The hospital put off installing a new medical record system because of its losses.
“What we’re left with is higher labor costs, higher supply costs, harder to get patients out of the hospital, and delayed strategic projects because the money you would have made or saved isn’t there,” said Emerson CEO Christine Schuster.
Financial problems caused by COVID-19 prompted S&P Global Ratings to downgrade Milford Regional Medical Center’s bond rating to BB and put a negative outlook on its finances, which will increase future borrowing costs.
Even before the pandemic, CEO Edward Kelly said, Milford Regional was grappling with expansions to meet ever-increasing demand for its services. The hospital has received $22.8 million in federal and state relief for losses to date, and requested another $19 million. But Kelly expects to get only a bit more than $1 million of that.
Kelly said it would be challenging to get to a new financial normal even without another surge.
“You look at our financial statements in the pre-COVID way, you’d say you need to tighten our belt. But there’s no way we can do that right now,” he said. “We’re doing everything we should be doing. But . . . our industry can’t sustain the losses we’re seeing right now.”

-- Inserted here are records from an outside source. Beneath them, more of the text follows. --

(** When every attempt raises, [send_email] makes all [retries] attempts,
    pauses 2, 4, ..., [2 * retries] seconds (the pause after attempt [k]
    is [2 * k] seconds, the last one included, [retries (retries + 1)]
    seconds in all) and returns [False]. *)
Theorem send_email_gives_up (smtp : SendEmail.Smtp)
    (recipient_email : string) (retries : Z) :
  (0 <= retries)%Z ->
  (forall j, (1 <= j <= retries)%Z -> exists e, smtp j = Raise e) ->
  let r := SendEmail.send_email smtp recipient_email retries in
  fst r = false
  /\ SendEmail.tries (snd r) = SendEmail.numbers 1 (Z.to_nat retries)
  /\ SendEmail.sleeps (snd r) =
     map (Z.mul 2) (SendEmail.numbers 1 (Z.to_nat retries))
  /\ SendEmail.total (SendEmail.sleeps (snd r)) = (retries * (retries + 1))%Z.
Proof.
  intros R H. cbv zeta. unfold SendEmail.send_email.
  destruct (attempts_all_raise smtp recipient_email 1 (Z.to_nat retries))
    as (A & B & C).
  - intros j J. apply H. lia.
  - destruct (SendEmail.attempts smtp recipient_email 1 (Z.to_nat retries))
      as [sent ev].
    cbn [fst snd] in *. subst sent. cbn [fst snd].
    assert (T : SendEmail.tries (ev ++ [SendEmail.EvLog ERROR
                  ("❌ Failed to send email to " ++ recipient_email
                   ++ " after " ++ SendEmail.str_of_int retries
                   ++ " attempts")]) = SendEmail.tries ev).
    { unfold SendEmail.tries. rewrite flat_map_app. apply app_nil_r. }
    assert (P : SendEmail.sleeps (ev ++ [SendEmail.EvLog ERROR
                  ("❌ Failed to send email to " ++ recipient_email
                   ++ " after " ++ SendEmail.str_of_int retries
                   ++ " attempts")]) = SendEmail.sleeps ev).
    { unfold SendEmail.sleeps. rewrite flat_map_app. apply app_nil_r. }
    rewrite T, P.
    split; [reflexivity|]. split; [exact B|]. split; [exact C|].
    rewrite C, total_pauses.
    replace (Z.of_nat (Z.to_nat retries)) with retries by lia. ring.
Qed.

Lemma send_email_gives_up_witness :
  SendEmail.sleeps
    (snd (SendEmail.send_email (fun _ => Raise "refused")
            "ann@example.com" 3)) = [2; 4; 6]%Z.
Proof.
  refine (proj1 (proj2 (proj2
            (send_email_gives_up (fun _ => Raise "refused")
               "ann@example.com" 3 _ _)))).
  - lia.
  - intros j _. exists "refused". reflexivity.
Defined.

(* ------------------------------------------------------------------ *)
(** ** [clean_data]: the column names *)

Section ColumnNames.

Import CsvToXlsx.

Lemma lower_char_idempotent (c : ascii) :
  Py.lower_char (Py.lower_char c) = Py.lower_char c.
Proof.
  destruct c as [[] [] [] [] [] [] [] []]; reflexivity.
Qed.

Lemma lower_char_not_upper (c : ascii) : is_upper (Py.lower_char c) = false.
Proof.
  destruct c as [[] [] [] [] [] [] [] []]; reflexivity.
Qed.

Lemma lower_char_isspace (c : ascii) :
  Py.isspace (Py.lower_char c) = Py.isspace c.
Proof.
  destruct c as [[] [] [] [] [] [] [] []]; reflexivity.
Qed.

Lemma isspace_not_space (c : ascii) :
  Py.isspace c = false -> Ascii.eqb c " " = false.
Proof.
  destruct (Ascii.eqb_spec c " ") as [->|]; [discriminate | reflexivity].
Qed.

Lemma lstrip_id (s : string) :
  (forall c, first_char s = Some c -> Py.isspace c = false) ->
  Py.lstrip s = s.
Proof.
  destruct s as [|c r]; [reflexivity|]. cbn [first_char Py.lstrip].
  intros H. rewrite (H c eq_refl). reflexivity.
Qed.

Lemma rstrip_id (s : string) :
  (forall c, last_char s = Some c -> Py.isspace c = false) ->
  Py.rstrip s = s.
Proof.
  induction s as [|c r IH]; [reflexivity|]. intros H.
  cbn [Py.rstrip]. destruct r as [|d r'].
  - cbn [Py.rstrip]. rewrite (H c eq_refl). reflexivity.
  - rewrite IH by (intros x L; apply H; exact L). reflexivity.
Qed.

Not everyone can put off investments due to financial shortfalls.
Sturdy Memorial in Attleboro had begun a $20 million renovation of its operating rooms before the pandemic struck. But other plans, such as building an outpatient rehabilitation center, have been put on hold. The hospital received $20 million in federal relief, and has requested another $19 million.
Aimee Brewer, CEO of Sturdy Memorial, estimates the hospital will receive just $1 million in the upcoming funding round. The hospital is looking at its supply costs and seeking to renegotiate its vendor contracts to cut expenses. While the impacts on Sturdy are still being analyzed, Brewer said losses have hurt the entire industry nationwide.
“We’re probably another surge away from a very concerning stage for health care across the country, not only from the cost and financial impact, but the staffing,” Brewer said. “You name it, it is at a breaking point, not to mention every day the effects of delayed care. . . . Every health system will have different levers to pull and a different way out of this.”